Chapter 28

Book:His Puppet Published:2024-5-1

I’m awoke to Anthony taking Amelia off me and moving her to the cot, I take a look outside to see it was now pitch black, we’d been asleep for a few hours. I turn back around to fall back to sleep, but Anthony jumps beside me my eyes opening immediately.
“It took awhile and a lot of tears, but John is safely at home” he smiles, looking over at me with his arms crossed, I just nod closing my eyes once more but he nudges my side “now it’s time to hold up your end of the deal” he says with a pointed look, I mean I did tell him I would and he actually did stick to his word for once.

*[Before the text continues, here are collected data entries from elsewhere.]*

(** * The REST dispatcher of the API server (pkg/apiserver/apiserver.go)

    A shallow embedding of the request dispatcher: path splitting, query
    parameters, the method/segment routing table, the rendering of results
    and errors, the hand-over of mutating calls to tracked operations, and
    the panic barrier of [ServeHTTP].

    Go values are modelled as follows: [string] and [[]byte] as byte
    strings, [int] and [time.Duration] as [Z], [map[string]T] as
    [gmap string T], interfaces as records of functions.  A handler is a
    function on an explicit state that holds everything a request can
    change: the response writer, the operation registry, the two logs, and
    a ghost trace of the backend methods invoked. *)

From Stdlib Require Import ZArith String Ascii List Bool Lia.
From stdpp Require Import base option strings pretty gmap.

Local Open Scope string_scope.
Local Open Scope Z_scope.

(** ** Go's [strings] package, as far as [splitPath] uses it *)

Module strings.

(** [strings.IndexByte(cutset, c) >= 0]. *)
Fixpoint ContainsByte (cutset : string) (c : ascii) : bool :=
  match cutset with
  | EmptyString => false
  | String d rest => if Ascii.eqb c d then true else ContainsByte rest c
  end.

I nod sitting up in bed rubbing my eyes, now I didn’t know if I wanted to go into full detail. But I didn’t know how I could change the story without going into full detail, I didn’t realise I hadn’t spoke until he nudged me again.
“So tell me, why did you stick up for John after he held a gun to your head?” He asks starting the conversation, as it didn’t look like I was about to.
“I know what it feels like to lose someone so close to you, I also know what grief does to people, it makes them do things that they never would” I start, looking down remembering everything.
“What do you mean doll?” He asks, placing his hand on my leg, probably to act as some comfort but it did the opposite really, I sigh knowing I’m just gonna have to tell him the whole story.
“Both my parents died in a car accident when I was ten years old, the things that John was doing there were similar to what people in my family did after”I explain, refusing to look at his face as I spoke “now time has passed and the wound isn’t so fresh, they would never dream about doing the stuff they did, but at the time they felt like it didn’t matter anymore” I sigh, looking down at my lap tears wanting to escape my eyes, I manage to hold them off as Anthony takes my hand.
“I’m so sorry doll, that must have been so hard to go through especially at a young age” he smiles actually being nice, I look up sending him a half smile.
“Have you ever dealt with lose like that?” I ask him this time, I mean his mother did pass but that was due to him, he stares ahead for a second eventually nodding.
“A few close people yes, but I never did anything like that” he says, pointing to the door where John was standing hours prior, I had to hold back the laugh that wanted to escape my lips.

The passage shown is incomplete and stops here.